Bakken shale production growth will be constrained by flaring restrictions and infrastructure bottlenecks

Bakken Shale Production Growth Will be Constrained by Flaring Restrictions and Infrastructure Bottlenecks

There is considerable potential to raise the crude oil production in the Bakken shale play from the current level of approximately 1.44 million barrels of oil per day (mmbd) to at least 2 mmbd. However, flaring regulations and infrastructure bottlenecks in North Dakota are limiting production growth, according to GlobalData, a leading data and analytics company.

Bakken oil production is facing constraints associated with prescribed limits set by North Dakota on the flaring of natural gas. North Dakota is currently flaring approximately 19 percent of the natural gas it produces – well above the 12 percent allowed by state regulations.

The company’s latest report: ‘Bakken Shale in the US, 2019’ states that in 2018, the major counties for crude oil and natural gas production in Bakken shale play in the US were McKenzie, Williams, Mountrail, and Dunn, all located in North Dakota. Continental Resources, Hess, Whiting Petroleum, ExxonMobil, and ConocoPhillips were the leading producers in the Bakken shale play in 2018.

Bakken shale production growth will be constrained by flaring restrictions and infrastructure bottlenecks

Andrew Folse, Oil & Gas Analyst at GlobalData, comments: “Bakken oil wells show competitive performances when compared to recently completed wells in the Permian Basin and Eagle Ford. However, to some extent, the actual potential of the Bakken play is not getting realized due to restrictions on the flaring of natural gas in North Dakota, as most of this flared gas is associated with oil-producing wells in the Bakken formation. As long as gas infrastructure in the region does not expand, the pace of drilling new wells will be constrained and oil production from the Bakken will remain flat or grow at a low rate.”
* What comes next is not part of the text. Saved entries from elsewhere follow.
(* ===== verification/SnapshotCollector.v ===== *)
(** The directory collector: src/go/cleanup/policy.go ([edgesToRemove]) and the
    collection of one directory in src/go/cleanup/collectdirectories.go
    ([HardUnlinkFile], [applyPolicy], [CollectDirectory]).

    The shards and the CDC are parameters: a call gives the request and takes
    the answer. The clock reading of each [applyPolicy] and the iteration order
    of the map of names are parameters too. Logging and the statistics counters
    other than the destructed directories are left out. *)

From Stdlib Require Import ZArith Lia.
From stdpp Require Import base numbers option gmap list.
From S2P Require Import Prelude Bincode Messages Ids.

(** * The edges to remove *)

Definition edge_deleted (e : Edge) : bool := InodeIdExtra_Id (Edge_TargetId e) =? NULL_INODE_ID.

(** [now.Time().Sub(edge.CreationTime.Time())]. *)
Definition edge_age (now : Z) (e : Edge) : Z := Time_Sub (TernTime_Time now) (TernTime_Time (Edge_CreationTime e)).

(** There is at most one current edge, and it is the last one. *)
Fixpoint current_trails (edges : list Edge) : bool :=
  match edges with
  | [] => true
  | e :: rest => (negb (Edge_Current e) || match rest with [] => true | _ => false end) && current_trails rest
  end.

Definition same_name (edges : list Edge) : bool :=
  match edges with
  | [] => true
  | e0 :: _ => forallb (fun e => bool_decide (Edge_Name e = Edge_Name e0)) edges
  end.

(** Creation times ascend, the current edges of shard 0 apart. *)
Fixpoint times_ascend (dir : Z) (prev : Edge) (edges : list Edge) : bool :=
  match edges with
  | [] => true
  | e :: rest =>
    ((InodeId_Shard dir =? 0) && Edge_Current e || negb (Edge_CreationTime e <? Edge_CreationTime prev)) &&
    times_ascend dir e rest
  end.

(** [lastNonCurrentEdge + 1]. *)
Definition snapshot_count (edges : list Edge) : nat :=
  match last edges with
  | Some e => if Edge_Current e then length edges - 1 else length edges
  | None => 0
  end.

(** The loop on [firstGoodEdgeVersions], which is [n - 1] at the head. *)
Fixpoint versions_loop (edges : list Edge) (now minEdgeAge versions : Z) (n : nat) (versionNumber : Z) : outcome unit Z :=
  match n with
  | O => Ok (-1)
  | S i =>
    let! edge := index edges i in
    if Edge_Current edge then Panic
    else if edge_deleted edge then versions_loop edges now minEdgeAge versions i versionNumber
    else if (versions <=? versionNumber) && (minEdgeAge <? edge_age now edge) then Ok (Z.of_nat i + 1)
    else versions_loop edges now minEdgeAge versions i (versionNumber + 1)
  end.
The Permian Basin, Bakken, and Eagle Ford are currently producing over 83 percent of the US oil production. For the first half of 2019, these three formations averaged 4.05 mmbd, 1.44 mmbd, and 1.43 mmbd respectively. The Permian Basin production has increased by approximately 9 percent, the Bakken around 1 percent and the Eagle Ford has stayed constant throughout 2019.

Folse continues: “Bakken wells exhibit the lowest breakeven price among the three shale plays at US$30.50 per barrel (bbl), mainly due to the exceptionally high 30-day initial production (IP) rates of over 1,250 boed observed in this play. Also, the Bakken total production stream is over 75 percent oil where the other plays are around 58 percent.

“Moreover, many Bakken operators are picking up the trend of drilling longer laterals and experimenting with completion designs. Companies are drilling laterals up to 12,000 feet (ft). The general objective remains to increase the productivity of the new producing wells in a higher proportion with respect to the cost increase associated with these more complex wells.”